DC: I had to really think through what the emotional context of each piece was, and what the medium was trying to say. This is a book that happens in different spaces as well as times. The most important thing was sorting what the clay would mean, since I felt like using clay in this book was going to be something most people hadn’t seen before. Clay being an organic material, because it’s from the earth, called out to the idea of the cradle of civilization being in Africa, the idea of Africa as the origin point of humanity. It didn’t work out for all of the pieces that depicted a part of the story that either was taking place in Africa or dealt with joy or resilience to be in clay, but the thought process started there. The charcoal for the classroom scenes was a black-and-white medium that was going to be used to pull back from the story that Kwame was telling, since they are questions that interject into the main verse. I also wanted to make sure I had a medium that was chock full of color for the largest part of the story, and therefore it became painting, whether digital or acrylic, that was used to depict the historical scenes. 

5. The story takes place partly in a classroom. How do you envision teachers using this in their own classrooms? 

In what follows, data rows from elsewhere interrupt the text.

(* ===== verification/Validator.v ===== *)
(** * The conformance validator: [internal/validator]

    [rules.go] (the statutory table), [report.go] (findings) and
    [validator.go] (the checks).  The report the Go code mutates through a
    pointer is threaded through the checks. *)

From Stdlib Require Import Floats.SpecFloat.
From S2P Require Import Prelude Float64 Calendar Fmt Models.

Local Open Scope Z_scope.

(** ** [report.go] *)

Abbreviation Severity := string (only parsing).
Definition SeverityError : Severity := "ERROR".
Definition SeverityWarning : Severity := "WARNING".
Definition SeverityInfo : Severity := "INFO".

Record Finding := {
  Finding_Code : string;
  Finding_Severity : Severity;
  Finding_Field : string;
  Finding_Message : string;
  Finding_Rule : string }.

Record Report := {
  Report_Valid : bool;
  Report_Jurisdiction : string;
  Report_SchemaVersion : string;
  Report_Findings : list Finding;
  Report_CheckedAt : string }.

Definition report_add (sev : Severity) (code field message rule : string) (r : Report) : Report :=
  {| Report_Valid := Report_Valid r; Report_Jurisdiction := Report_Jurisdiction r;
     Report_SchemaVersion := Report_SchemaVersion r;
     Report_Findings := Report_Findings r ++
       [{| Finding_Code := code; Finding_Severity := sev; Finding_Field := field;
           Finding_Message := message; Finding_Rule := rule |}];
     Report_CheckedAt := Report_CheckedAt r |}.

Definition hasErrors (r : Report) : bool :=
  existsb (fun f => String.eqb (Finding_Severity f) SeverityError) (Report_Findings r).

Definition set_Jurisdiction (c : string) (r : Report) : Report :=
  {| Report_Valid := Report_Valid r; Report_Jurisdiction := c;
     Report_SchemaVersion := Report_SchemaVersion r;
     Report_Findings := Report_Findings r; Report_CheckedAt := Report_CheckedAt r |}.

Definition set_Valid (b : bool) (r : Report) : Report :=
  {| Report_Valid := b; Report_Jurisdiction := Report_Jurisdiction r;
     Report_SchemaVersion := Report_SchemaVersion r;
     Report_Findings := Report_Findings r; Report_CheckedAt := Report_CheckedAt r |}.

(** ** [rules.go] *)

Record jurisdictionRule := {
  StatutoryBases : list string;
  Currency : string;
  MaxMonths : float64;
  AllowedTypes : list string;
  InterestRequired : bool }.

Definition primaryStatutoryRef (r : jurisdictionRule) : string :=
  match StatutoryBases r with [] => "" | b :: _ => b end.

Definition allowedTypesString (r : jurisdictionRule) : string :=
  GoStrings.join (AllowedTypes r) ", ".

Definition mk_rule (bases : list string) (cur : string) (months : float64)
    (types : list string) (interest : bool) : jurisdictionRule :=
  {| StatutoryBases := bases; Currency := cur; MaxMonths := months;
     AllowedTypes := types; InterestRequired := interest |}.

Definition jurisdictionRules : gmap string jurisdictionRule :=
  list_to_map
    [("DE", mk_rule ["BGB § 551"] "EUR" (f64_of_Z 3)
              ["CASH_EQUIVALENT"; "BANK_GUARANTEE"; "SURETY"] false);
     ("CH", mk_rule ["OR Art. 257e"] "CHF" (f64_of_Z 3) [] true);
     ("AT", mk_rule ["MRG § 16b"; "ABGB § 1346"] "EUR" (f64_of_Z 3) [] false);
     ("BE", mk_rule ["Woninghuurwet"; "Code civil belge"] "EUR" (f64_of_Z 2) [] false);
     ("NL", mk_rule ["BW Art. 7:261"] "EUR" (f64_of_Z 2) ["CASH_EQUIVALENT"] false);
     ("NO", mk_rule ["Husleieloven § 3-5"] "NOK" (f64_of_Z 6) [] true);
     ("GB", mk_rule ["Housing Act 2004"; "Tenant Fees Act 2019"] "GBP"
              (f64_of_dec 115 2) [] false);
     ("FR", mk_rule ["Loi ALUR"; "Loi 89-462"] "EUR" (f64_of_Z 1)
              ["CASH_EQUIVALENT"; "SURETY"] false);
     ("ES", mk_rule ["LAU Art. 36"] "EUR" (f64_of_Z 1) [] false)].

(** ** [validator.go] *)

Definition isEmpty (s : string) : bool := String.eqb s "".

(** The tolerance of the cap check, the constant [1.005]. *)
Definition cap_tolerance : float64 := f64_of_dec 1005 3.

(** [d.Deposit.Amount > rule.MaxMonths*monthlyRent*1.005]. *)
Definition cap_exceeded (maxMonths rent amount : float64) : bool :=
  f64_lt (f64_mul (f64_mul maxMonths rent) cap_tolerance) amount.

DC: I would hope that teachers host these discussions in a way that allows kids to actually have conversations. I hope they’re able to have a safe space to navigate the topic for the times they get it wrong, too. The incident that sparked this book was pretty rough; Kwame’s daughter had a white friend who suggested that their school project feature a slogan that said something like, “Welcome to the Old Dominion, our slaves are good slaves.” At one of our first school visits, a kid asked Kwame if he liked chicken. It turns out the kid just loves chicken, but comments around chicken have sparked altercations between people, particularly between Black and white people because of racist stereotypes. So, teachers can open these conversations, and they have to know that the conversations could go off the rails. I hope they know there are resources online for explaining all of the difficult things about racism. And that if things get rough they can always say, “I don’t know the answer, but I can find out.” 

From the January 2023 issue of Notes from the Horn Book.